(** ** The invariant *)

Lemma record_lane th info ph : record_of th = Some info → (ph = Idle ∨ ph = Ending) →
  lane_of (ph, th) = if 0 <? nest_count info then Some (lane_idx info) else None.
Proof. intros H [->| ->]; unfold lane_of; cbn [fst snd]; by rewrite H. Qed.
Lemma begin_step y t th b info s' :
  n < 2 ^ 32 → system_inv y → y_threads y !! t = Some (Idle, th) → nest_count (default new_info (record_of th)) + 1 < U64 →
  begin_ (view th y) = Ok (b, info) s' → system_inv (back t (if b : bool then Starting info else Ending) s' y).
Proof.
  intros Hn Hy Ht Hb Hrun. pose proof (yi_phases _ Hy _ _ Ht) as Hp.
  destruct (begin_inv _ _ _ _ _ _ Hrun Hp Hb) as (x&th'&->&Hr&Hnest&->&Hidx).
  assert (0 ≤ nest_count (default new_info (record_of th))) as H0.
  { destruct Hp as (_&H0&_). destruct (record_of th) as [i|] eqn:Hrec; [by apply H0|done]. }
  apply (inv_same t (Idle, th)); [done..| | |done|done]; cbn [thread].
  - apply (has_phase th' info Hr); [lia|]. destruct (Z.eqb_spec (nest_count (default new_info (record_of th))) 0); [split; [done|]|]; lia.
  - destruct (Z.eqb_spec (nest_count (default new_info (record_of th))) 0) as [He|Hne].
    + unfold lane_of. cbn [fst snd]. destruct (record_of th) as [i|]; [|done]. cbn in He |- *. by rewrite He.
    + destruct (record_of th) as [i|] eqn:Hrec; cbn [default from_option id] in *; [|done].
      rewrite (record_lane th' info) by (try apply Hr; auto). rewrite (record_lane th i) by auto.
      rewrite !(proj2 (Z.ltb_lt _ _)) by lia. f_equal. apply Hidx.
      pose proof (owners_lookup _ _ _ Ht) as Ho. rewrite (record_lane th i), (proj2 (Z.ltb_lt _ _)) in Ho by (auto || lia).
      destruct (ex_locked _ _ _ (yi_exclusive _ Hy) _ _ Ho). unfold UINT64_MAX, U64. lia.
Qed.
Lemma try_step y t th info b s' :
  0 < n → system_inv y → y_threads y !! t = Some (Trying, th) → record_of th = Some info →
  on_locks uuid_lo info (try_lane (runtime_nlanes (y_desc y))) (view th y) = Ok b s' →
  system_inv (back t (if b : bool then Ending else Trying) s' y).
Proof.
  intros Hn Hy Ht Hrec (locks'&info'&Hrun&->)%on_locks_inv. pose proof (yi_phases _ Hy _ _ Ht) as (_&_&i0&Hr&Hnest).
  pose proof Hr as [_ Hi0]. cbn [snd] in Hi0. fold (record_of th) in Hi0. rewrite Hrec in Hi0. injection Hi0 as <-.
  rewrite (yi_lanes _ Hy) in Hrun. pose proof (Z.mod_pos_bound (lane_idx info) n Hn) as Hmod.
  destruct (lane_locks (y_desc y) !! Z.to_nat (lane_idx info `mod` n)) as [l|] eqn:Hl.
  2: { unfold try_lane in Hrun. erewrite (bind_Ok (gets id)) in Hrun by reflexivity. cbn [fst snd id set_idx lane_idx] in Hrun.
       by rewrite Hl in Hrun. }
  rewrite (try_lane_run _ _ _ _ Hl) in Hrun. destruct (Z.eqb_spec l 0) as [Hl0|Hl0]; injection Hrun as <- <- <-.
  - rewrite Hl0 in Hl. set (info' := acquired _). assert (has (put info' th) info') as Hr' by (by eapply put_record_has).
    assert (nest_count info' = 1) as Hn' by (unfold info'; rewrite acquired_nest; done).
    split; [apply (yi_lanes _ Hy)|apply phases_back; [apply (yi_phases _ Hy)|apply (has_phase _ info'); [done|lia|cbn; lia]]|].
    rewrite owners_back. cbn [thread]. rewrite (record_lane _ info') by (try apply Hr'; auto). rewrite Hn'. cbn [Z.ltb Z.compare].
    unfold info'. rewrite acquired_idx. cbn [back y_desc desc view with_locks lane_locks set_idx lane_idx].
    apply exclusive_take; [apply (yi_exclusive _ Hy)|by rewrite (owners_lookup _ _ _ Ht)|done|done].
  - apply (inv_same t (Trying, th)); [done..| |done|done|done].
    apply (has_phase _ (missed (set_idx (lane_idx info `mod` n) info))); [by eapply put_record_has|cbn; lia|done].
Qed.
Lemma release_step y t th s' :
  0 < n → system_inv y → y_threads y !! t = Some (Idle, th) → release (view th y) = Ok tt s' → system_inv (back t Idle s' y).
Proof.
  intros Hn Hy Ht Hrun. pose proof (yi_phases _ Hy _ _ Ht) as Hp. pose proof (yi_lanes _ Hy) as Hlanes.
  destruct (release_inv _ _ _ _ Hrun Hp) as (info&Hrec&Hpos&th'&locks'&->&Hr&Hlocks); [lia|].
  assert (lane_of (Idle, th) = Some (lane_idx info)) as Hof by (rewrite (record_lane th info), (proj2 (Z.ltb_lt _ _)) by auto; done).
  assert (phase_inv (Idle, th')) as Hp' by (apply (has_phase _ _ Hr); [cbn; lia|done]).
  destruct (Z.eqb_spec (nest_count info) 1) as [H1|H1]; subst locks'.
  - split; [done|by apply phases_back; [apply (yi_phases _ Hy)|]|]. rewrite owners_back. cbn [thread].
    rewrite (record_lane _ _ Idle (proj2 Hr)) by auto. cbn [set_nest nest_count]. rewrite H1. cbn [Z.sub Z.add Z.opp Z.pos_sub Z.ltb Z.compare].
    apply exclusive_drop; [apply (yi_exclusive _ Hy)|by rewrite (owners_lookup _ _ _ Ht)].
  - apply (inv_same t (Idle, th)); [done..| |done|done]. cbn [thread]. rewrite (record_lane _ _ Idle (proj2 Hr)) by auto.
    rewrite Hof. cbn [set_nest nest_count lane_idx]. by rewrite (proj2 (Z.ltb_lt _ _)) by lia.
Qed.
Lemma inv_step y y' : 0 < n < 2 ^ 32 → system_inv y → lane_step y y' → system_inv y'.
Proof.
  intros Hn Hy Hstep. destruct Hstep as [t th b info s' Ht Hb Hrun|t th info s' Ht Hrun|t th info b s' Ht Hrec Hrun
    |t th lanep i s' Ht Hrun|t th s' Ht Hrun].
  - eapply begin_step; [lia|done..].
  - apply on_locks_inv in Hrun as (locks'&info'&[= <- <-]&->). pose proof (yi_phases _ Hy _ _ Ht) as (_&_&Hr&Hnest).
    apply (inv_same t (Starting info, th)); [done..| |done|done|done].
    apply (has_phase _ (set_idx (primary info) info)); [by eapply put_record_has|cbn; lia|done].
  - eapply try_step; [lia|done..].
  - pose proof (yi_phases _ Hy _ _ Ht) as Hp. pose proof Hp as (_&_&info&Hr&Hpos).
    destruct (end_inv _ _ _ _ _ _ info Hrun Hr) as (ls&->&->). apply (inv_same t (Ending, th)); [done..| |done|done|done].
    apply (has_phase _ info Hr); [lia|done].
  - eapply release_step; [lia|done..].
Qed.
Lemma booted_inv y : booted y → system_inv y.
Proof.
  intros (Hn&Hl&Hall).
  assert (∀ t, owners y !! t = None) as Hno.
  { intros t. unfold owners. rewrite lookup_omap. destruct (y_threads y !! t) as [[ph th]|] eqn:Ht; [|done].
    destruct (Hall _ _ Ht) as (Hph&Hrec&_). cbn in *. subst ph. unfold lane_of. cbn. by rewrite Hrec. }
  split; [done| |split].
  - intros t [ph th] Ht. destruct (Hall _ _ Ht) as (Hph&Hrec&Hc). cbn in *. subst ph. split; [done|]. split; [|done].
    intros info. cbn. by rewrite Hrec.
  - intros t i. by rewrite Hno.
  - intros t t' i. by rewrite Hno.
  - intros k l Hk. left. by apply (Forall_lookup_1 _ _ _ _ Hl Hk).
Qed.

(** ** The functions and the steps *)

Lemma back_back t ph ph' s s' y : back t ph' s' (back t ph s y) = back t ph' s' y.
Proof. unfold back. cbn [y_threads]. f_equal. apply insert_insert_eq. Qed.
Lemma back_lookup t ph s y : y_threads (back t ph s y) !! t = Some (ph, thread s).
Proof. apply lookup_insert_eq. Qed.
Lemma put_put info info' th : put info' (put info th) = put info' th.
Proof. destruct th as [[h|] rs ca]; [|done]. unfold put_record. cbn. by rewrite insert_insert_eq. Qed.
(** The attempts of a thread that nobody disturbs. *)
Lemma attempts_steps fuel k t y th info locks' info' :
  y_threads y !! t = Some (Trying, th) → has th info →
  get_lane_from (λ _ l, l) (runtime_nlanes (y_desc y)) fuel k (lane_locks (y_desc y), info) = Ok tt (locks', info') →
  rtc lane_step y (back t Ending (LaneState (y_pm y) (with_locks locks' (y_desc y)) (put info' th)) y).
Proof.
  revert k y th info. induction fuel as [|fuel IH]; intros k y th info Ht Hr Hrun; [done|].
  cbn [get_lane_from] in Hrun. erewrite (bind_Ok (modify _)) in Hrun by reflexivity. cbn [fst snd] in Hrun. unfold bind at 1 in Hrun.
  destruct (try_lane _ _) as [b [l1 i1]|] eqn:Htry; [|done].
  assert (lane_step y (back t (if b : bool then Ending else Trying) (LaneState (y_pm y) (with_locks l1 (y_desc y)) (put i1 th)) y)) as Hstep.
  { eapply (StepTry _ t th info); [done|apply Hr|]. by apply on_locks_run. }
  destruct b; [injection Hrun as <- <-; by apply rtc_once|]. eapply rtc_l; [exact Hstep|].
  pose proof (IH (S k) (back t Trying (LaneState (y_pm y) (with_locks l1 (y_desc y)) (put i1 th)) y) (put i1 th) i1
    (back_lookup _ _ _ _) (put_record_has _ _ _ _ Hr) Hrun) as Hrest.
  rewrite back_back, put_put in Hrest. exact Hrest.
Qed.
Lemma hold_steps attempts lanep t y th i s' :
  y_threads y !! t = Some (Idle, th) → phase_inv (Idle, th) → nest_count (default new_info (record_of th)) + 1 < U64 →
  runtime_nlanes (y_desc y) ≠ 0 →
  lane_hold Malloc sizeof_info os_tls_set critnib_insert uuid_lo has_remote_replicas (λ _ l, l) attempts lanep (view th y) = Ok i s' →
  rtc lane_step y (back t Idle s' y).
Proof.
  intros Ht Hp Hb Hn Hrun. unfold lane_hold in Hrun. erewrite (bind_Ok (gets _)) in Hrun by reflexivity.
  cbn [view desc] in Hrun. rewrite (proj2 (Z.eqb_neq _ 0)) in Hrun by done. unfold bind at 1 in Hrun. fold (view th y) in Hrun.
  destruct (begin_ _) as [[b info] s1|] eqn:Hbegin; [|done]. cbn [fst snd] in Hrun.
  eapply rtc_l; [by eapply (StepBegin _ t)|].
  destruct (begin_inv _ _ _ _ _ _ Hbegin Hp Hb) as (x&th1&->&Hr&_&_&_).
  assert (∀ y2 d2 th2, y2 = back t Ending (LaneState (y_pm y) d2 th2) y →
    end_ lanep (LaneState (y_pm y) d2 th2) = Ok i s' → rtc lane_step y2 (back t Idle s' y)) as Hend.
  { intros y2 d2 th2 -> He. apply rtc_once. rewrite <-(back_back t Ending Idle (LaneState (y_pm y) d2 th2)).
    eapply StepEnd; [apply back_lookup|exact He]. }
  destruct b; cbn [when] in Hrun; [|by eapply Hend].
  unfold bind at 1 in Hrun. destruct (on_locks _ _ _ _) as [[] s2|] eqn:Hget; [|done].
  apply on_locks_inv in Hget as (l2&info2&Hget&->). unfold get_lane in Hget. erewrite (bind_Ok get_lane_start) in Hget by reflexivity.
  eapply rtc_l; [eapply (StepStart _ t); [apply back_lookup|apply on_locks_run; reflexivity]|]. rewrite back_back.
  etrans; [eapply attempts_steps; [apply back_lookup|by eapply put_record_has|exact Hget]|].
  rewrite back_back. cbn [back y_pm y_desc thread l_pm desc view with_locks with_next runtime_nlanes next_lane_idx lanes].
  rewrite put_put. eapply Hend; [reflexivity|exact Hrun].
Qed.
(** A thread that holds a lane gives it back. *)
Lemma release_run p d th info :
  record_of th = Some info → 0 < nest_count info → lane_idx info ≠ UINT64_MAX → runtime_nlanes d ≠ 0 →
  lane_locks d !! Z.to_nat (lane_idx info) = Some 1 →
  ∃ th', release (LaneState p d th) = Ok tt (LaneState p
    (with_locks (if nest_count info =? 1 then <[Z.to_nat (lane_idx info) := 0]> (lane_locks d) else lane_locks d) d) th').
Proof.
  intros Hrec Hpos Hidx Hn Hl. unfold lane_release. erewrite (bind_Ok (gets _)) by reflexivity. cbn [desc].
  rewrite (proj2 (Z.eqb_neq _ 0)) by done.
  assert (∃ th', the_record (LaneState p d th) = Ok info (LaneState p d th')) as [th' Hthe].
  { unfold the_info, get_lane_info_record, bind, gets, when, set_thread, modify, info_of, ret. cbn [thread].
    destruct (bool_decide _); [cbn [thread]; unfold record_of in Hrec; rewrite Hrec; by eexists|].
    destruct th as [[h|] rs ca]; unfold record_of in Hrec; cbn in *; [|done]. rewrite Hrec. cbn. rewrite Hrec. by eexists. }
  rewrite (bind_Ok _ _ _ _ _ Hthe), (proj2 (Z.eqb_neq _ UINT64_MAX)) by done. cbn [negb assert_].
  erewrite (bind_Ok (ret tt)) by reflexivity. rewrite (proj2 (Z.eqb_neq _ 0)) by lia.
  rewrite (bind_Ok _ _ _ _ _ (set_info_run _ _ _)). replace (nest_count info - 1 =? 0) with (nest_count info =? 1) by lia.
  eexists. destruct (nest_count info =? 1); cbn [when].
  - unfold unlock_lane, bind, gets. cbn [desc l_pm thread]. rewrite Hl. reflexivity.
  - unfold ret. f_equal. destruct d. reflexivity.
Qed.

=== Assignment ===
Within the material above, transcribe exactly the lines that run from the line holding "rewrite (bind_Ok _ _ _ _ _ Hthe), (proj2" through the line holding "eexists. destruct (nest_count".

=== Written solution ===
  rewrite (bind_Ok _ _ _ _ _ Hthe), (proj2 (Z.eqb_neq _ UINT64_MAX)) by done. cbn [negb assert_].
  erewrite (bind_Ok (ret tt)) by reflexivity. rewrite (proj2 (Z.eqb_neq _ 0)) by lia.
  rewrite (bind_Ok _ _ _ _ _ (set_info_run _ _ _)). replace (nest_count info - 1 =? 0) with (nest_count info =? 1) by lia.
  eexists. destruct (nest_count info =? 1); cbn [when].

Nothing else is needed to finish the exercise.